Inductive run_trace (t m sid : Z) : Res unit -> Trace -> Prop :=
| run_unfinished b :
    body_trace t m sid false b ->
    run_trace t m sid Running (EvCounterInc :: b)
| run_finished b :
    body_trace t m sid true b ->
    run_trace t m sid (Normal tt) (EvCounterInc :: b ++ [EvCounterDec]).

(** ** More tests on events, and measures of traces *)

Definition closes (post : Trace) : Prop :=
  exists d, post = EvCloseHttpSocket :: d /\ all is_teardown d.

Definition no_keepalive_ev (e : Event) : bool :=
  match e with
  | EvWaitForReadyRead ms _ => negb (ms =? 5)
  | EvThreadCount _ => false
  | _ => true
  end.

Definition not_read (e : Event) : bool := negb (is_read e).
Definition not_execute (e : Event) : bool := negb (is_execute e).
Definition not_counter (e : Event) : bool := negb (is_counter e).

(** The part of a trace before the next batch is read. *)
Fixpoint until_read (tr : Trace) : Trace :=
  match tr with
  | [] => []
  | e :: rest => if is_read e then [] else e :: until_read rest
  end.

(** The value of the counter after the events of [tr], from [c]. *)
Fixpoint counter_after (c : Z) (tr : Trace) : Z :=
  match tr with
  | [] => c
  | EvCounterInc :: rest => counter_after (c + 1) rest
  | EvCounterDec :: rest => counter_after (c - 1) rest
  | _ :: rest => counter_after c rest
  end.

(** [p] is what a worker has done so far.  It is inside run() when it has
    done the first thing run() does and not yet the last. *)
Definition inside_run (p : Trace) : bool :=
  match p with
  | [] => false
  | _ :: _ =>
      match last p EvCounterInc with
      | EvCounterDec => false
      | _ => true
      end
  end.

(** [tr] is a way in which workers that have done [ps] so far, one entry
    per worker, may have taken turns. *)
Inductive interleaving : list Trace -> Trace -> Prop :=
| il_nil ps :
    Forall (fun p => p = []) ps -> interleaving ps []
| il_cons ps1 e p ps2 tr :
    interleaving (ps1 ++ p :: ps2) tr ->
    interleaving (ps1 ++ (e :: p) :: ps2) (e :: tr).

Definition sumZ (l : list Z) : Z := fold_right Z.add 0 l.

(** The time that the interactions of [tr] take when the first of them is
    the n-th interaction with the surroundings: the delay of each, and the
    length of each sleep. *)
Fixpoint time_of (w : World) (n : nat) (tr : Trace) : Z :=
  match tr with
  | [] => 0
  | e :: rest =>
      Z.of_nat (w_delay w n)
      + match e with EvMsleep ms => ms | _ => 0 end
      + time_of w (S n) rest
  end.

(** The polls of waitForAllDone(msec), and what it answers. *)
Inductive wait_trace (msec : Z) : bool -> Trace -> Prop :=
| wt_drained c :
    c <= 0 ->
    wait_trace msec (c =? 0) [EvThreadCount c]
| wt_timed_out c e :
    0 < c -> msec < e ->
    wait_trace msec false [EvThreadCount c; EvElapsed e]
| wt_round c e b rest :
    0 < c -> e <= msec ->
    wait_trace msec b rest ->
    wait_trace msec b
               (EvThreadCount c :: EvElapsed e :: EvMsleep 5
                  :: EvAppProcessEvents :: rest).

(** ** Three statements of the specification, in its own words *)




(** An upgrade to websocket for which no endpoint is found is treated as no
    upgrade: the worker goes on to the close cleanup, in which the event
    queue is drained, and not to the error cleanup. *)
Definition no_endpoint_then_close_cleanup (w : World) (fuel : nat) (s : State) : Prop :=
  forall hdr post,
    occ (events (run w fuel s)) (EvSearchEndpoint hdr false) post ->
    exists more, In (EvProcessEvents AllEvents more) post.
Lemma pick_cwd_dict fields cwd :
  pick_cwd (JObj fields) cwd =
  Ok (match line_cwd fields with Some v => v | None => cwd end).
Proof.
  unfold pick_cwd, line_cwd, in_, get, has_key, dict_get, rbind.
  destruct (lookup (u "cwd") fields); [reflexivity|].
  destruct (lookup (u "workspace") fields); [reflexivity|].
  destruct (lookup (u "workingDirectory") fields); [reflexivity|].
  destruct (lookup (u "message") fields) as [[]|]; try reflexivity.
  destruct (lookup (u "cwd") fields0); reflexivity.
Qed.

Lemma scan_content_last items text :
  scan_content items text = last (map item_text (filter qualifies items)) text.
Proof.
  revert text. induction items as [|it items IH]; intros text; [reflexivity|].
  simpl scan_content. rewrite IH. simpl filter.
  assert (E : text_of_item it = if qualifies it then Some (item_text it) else None).
  { destruct it; try reflexivity. unfold text_of_item, qualifies, item_text.
    destruct (eq_str _ _); [|reflexivity].
    destruct (truthy _); reflexivity. }
  rewrite E. destruct (qualifies it); [|reflexivity].
  simpl map. now rewrite last_cons_default.
Qed.

(** A record never makes the reader raise; this is what it does to the two
    accumulators. *)
Lemma process_record_dict fields text cwd :
  process_record (JObj fields) (text, cwd) =
  Ok (scan_content (line_items fields) text,
      match line_cwd fields with Some v => v | None => cwd end).
Proof.
  unfold process_record. rewrite pick_cwd_dict.
  unfold line_items, in_, item, has_key, rbind.
  destruct (lookup (u "message") fields) as [[]|]; try reflexivity.
  destruct (lookup (u "content") fields0) as [[]|]; reflexivity.
Qed.
(** * A shallow embedding of the chat Hub (hub.go)

    The repository holds two revisions of [hub.go]: the first one, where a
    frame is plain text wrapped in a [Message] that carries its room, and
    the revised one, where frames are JSON envelopes
    [{type, room, payload}].  The revised file is embedded in full below
    (data model, [Hub.Run], [readPump], [writePump], [serveWs]); the event
    loop of the first revision is embedded in [Module Legacy].

    Conventions.
    - A Go [string] and a Go [[]byte] are both a [string].
    - A [*Client] is a record of the immutable fields of the pointed-to
      struct plus an address tag, so that record equality is pointer
      equality.  The only mutable part of a client, its [send] channel,
      lives in a store of channel states indexed by the client.
    - [map[*Client]bool] is only ever written with [true] and only read
      through the comma-ok form, so it is a [gset Client].
    - [encoding/json], the clock and the [Repository] are collaborators:
      they are interfaces here, with one instance each further down. *)

From Stdlib Require Import ZArith Ascii String List.
From stdpp Require Import base decidable option list gmap sets strings countable pretty.

Open Scope string_scope.
Open Scope Z_scope.
(** ** main, without its input and output *)

(** One item of the dict comprehension that builds [probabilities]: the
    value is built (the two distributions, then the entry holding them)
    and stored under the person's name. *)
Definition init_person (probabilities : loc) (person : string) : M () :=
  gene <~ alloc [(KInt 2, VNum 0); (KInt 1, VNum 0); (KInt 0, VNum 0)];;
  trait <~ alloc [(key_of_bool true, VNum 0); (key_of_bool false, VNum 0)];;
  entry <~ alloc [(KStr "gene", VRef gene); (KStr "trait", VRef trait)];;
  setitem probabilities (KStr person) (VRef entry).

(** The dict comprehension that builds [probabilities]. *)
Definition init_probabilities (people : People) : M loc :=
  probabilities <~ alloc [];;
  _ <~ for_in (Dict.keys people) (init_person probabilities);;
  mpure probabilities.

(** The three nested loops of [main]. *)
Definition accumulate (people : People) (probabilities : loc) : M () :=
  let names := names_of people in
  for_in (powerset names) (λ have_trait,
    fails <~ mlift (fails_evidence people names have_trait);;
    if fails : bool then mpure ()
    else
      for_in (powerset names) (λ one_gene,
        for_in (powerset (names ∖ one_gene)) (λ two_genes,
          p <~ mlift (joint_probability people one_gene two_genes have_trait);;
          update probabilities one_gene two_genes have_trait p))).

(** The hypotheses the loops of [main] reach, in the order they are
    reached: the gene hypotheses of the two inner loops, the trait
    subsets that pass the evidence check, and the triples handed to
    [joint_probability] and [update]. *)
Definition gene_hypotheses (names : gset string)
  : list (gset string * gset string) :=
  one_gene ← powerset names;
  two_genes ← powerset (names ∖ one_gene);
  [(one_gene, two_genes)].

Definition accepted (people : People) (have_trait : gset string) : bool :=
  match fails_evidence people (names_of people) have_trait with
  | inr false => true
  | _ => false
  end.

Definition hypotheses (people : People)
  : list (gset string * gset string * gset string) :=
  have_trait ← filter (λ have_trait, accepted people have_trait)
                 (powerset (names_of people));
  genes ← gene_hypotheses (names_of people);
  [(have_trait, genes.1, genes.2)].

(** The innermost statement pair of [main], for one hypothesis. *)
Definition account (people : People) (probabilities : loc)
    (hyp : gset string * gset string * gset string) : M () :=
  let '(have_trait, one_gene, two_genes) := hyp in
  p <~ mlift (joint_probability people one_gene two_genes have_trait);;
  update probabilities one_gene two_genes have_trait p.

(** [main] from the loaded [people] through the call of [normalize]; the
    value [normalize] returns is dropped, and [probabilities] is what the
    printing loop reads. *)
Definition main (people : People) : M loc :=
  probabilities <~ init_probabilities people;;
  _ <~ accumulate people probabilities;;
  _ <~ normalize probabilities;;
  mpure probabilities.

(** The pedigree of [test_joint_probability_three_generation]. *)
Definition three_generation_data : People :=
  [("grandmother"%string, mkPerson "grandmother" None None None);
   ("grandfather"%string, mkPerson "grandfather" None None None);
   ("mother"%string,
    mkPerson "mother" (Some "grandmother"%string) (Some "grandfather"%string) None);
   ("father"%string, mkPerson "father" None None None);
   ("child"%string,
    mkPerson "child" (Some "mother"%string) (Some "father"%string) None)].

(** A pedigree with evidence: Lily is known to have the trait, James is
    known not to, nothing is known about their child Harry. *)
Definition potter_family : People :=
  [("Harry"%string,
    mkPerson "Harry" (Some "Lily"%string) (Some "James"%string) None);
   ("James"%string, mkPerson "James" None None (Some false));
   ("Lily"%string, mkPerson "Lily" None None (Some true))].

(** The pedigree Alice, Bob and their child Carol, no trait known. *)
Definition carol_family : People :=
  [("Alice"%string, mkPerson "Alice" None None None);
   ("Bob"%string, mkPerson "Bob" None None None);
   ("Carol"%string, mkPerson "Carol" (Some "Alice"%string) (Some "Bob"%string) None)].
(** C2: on an open store whose catalog table holds three records with the
    catalog strings AAA1, AAA2 and BBB1, three successive calls of
    [search_cdc_entry] with the search string AAA, the first with the
    caller's flag set, return the two records whose catalog string contains
    AAA, in the order of the table, and then the empty record; an entry is
    returned exactly when AAA occurs somewhere in its catalog string. *)
Theorem scan_for_AAA (fuel : nat) (st : state) (db cdt : DBM)
  (r1 r2 r3 : cdc_entry) :
  cdc_dbm_ptr st = Some db -> cdt_dbm_ptr st = Some cdt ->
  NoDup (map fst (dbm_table db)) ->
  Permutation (map snd (dbm_table db)) [r1; r2; r3] ->
  length r1 = sizeof_cdc_entry ->
  length r2 = sizeof_cdc_entry ->
  length r3 = sizeof_cdc_entry ->
  c_str (catalog r1) = bytes "AAA1" ->
  c_str (catalog r2) = bytes "AAA2" ->
  c_str (catalog r3) = bytes "BBB1" ->
  length (bytes "AAA") < CAT_CAT_LEN ->
  3 < fuel ->
  exists found st',
    search_calls 3 fuel (Some (bytes "AAA")) (Some 1%Z) st
    = Done (found ++ [memset_zero sizeof_cdc_entry], Some 0%Z, st') /\
    found = filter (contains (bytes "AAA")) (map snd (dbm_table db)) /\
    Permutation found [r1; r2] /\
    (forall r, In r found <->
               In r (map snd (dbm_table db)) /\
               occurs_in (bytes "AAA") (c_str (catalog r))).
Proof.
  intros Hc Ht Hnd Hperm Hs1 Hs2 Hs3 Hc1 Hc2 Hc3 Hbound Hfuel.
  assert (Hsized : cdc_sized (dbm_table db)).
  { unfold cdc_sized. apply Forall_forall. intros [k e] Hin.
    assert (Hin' : In e [r1; r2; r3]).
    { apply (Permutation_in _ Hperm). apply (in_map snd _ _ Hin). }
    cbn [snd]. simpl in Hin'.
    destruct Hin' as [<-|[<-|[<-|[]]]]; assumption. }
  assert (Hlen : length (dbm_table db) = 3).
  { rewrite <- (length_map snd). apply (Permutation_length Hperm). }
  assert (Hfound : Permutation (matching (bytes "AAA") (dbm_table db)) [r1; r2]).
  { unfold matching.
    eapply Permutation_trans; [apply Permutation_filter; exact Hperm|].
    unfold contains, strstr. cbn [filter]. rewrite Hc1, Hc2, Hc3.
    apply Permutation_refl. }
  destruct (scan_complete fuel (bytes "AAA") 1%Z st db cdt) as [st' Hscan];
    try assumption; try discriminate; [lia|].
  rewrite (Permutation_length Hfound) in Hscan.
  exists (matching (bytes "AAA") (dbm_table db)), st'.
  split; [exact Hscan|]. split; [reflexivity|]. split; [exact Hfound|].
  intros r. unfold matching. rewrite filter_In, contains_spec. reflexivity.
Qed.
+--
About this task
Reproduce each line of the material in which the string "room" occurs.

Problem solution
    frame is plain text wrapped in a [Message] that carries its room, and
    [{type, room, payload}].  The revised file is embedded in full below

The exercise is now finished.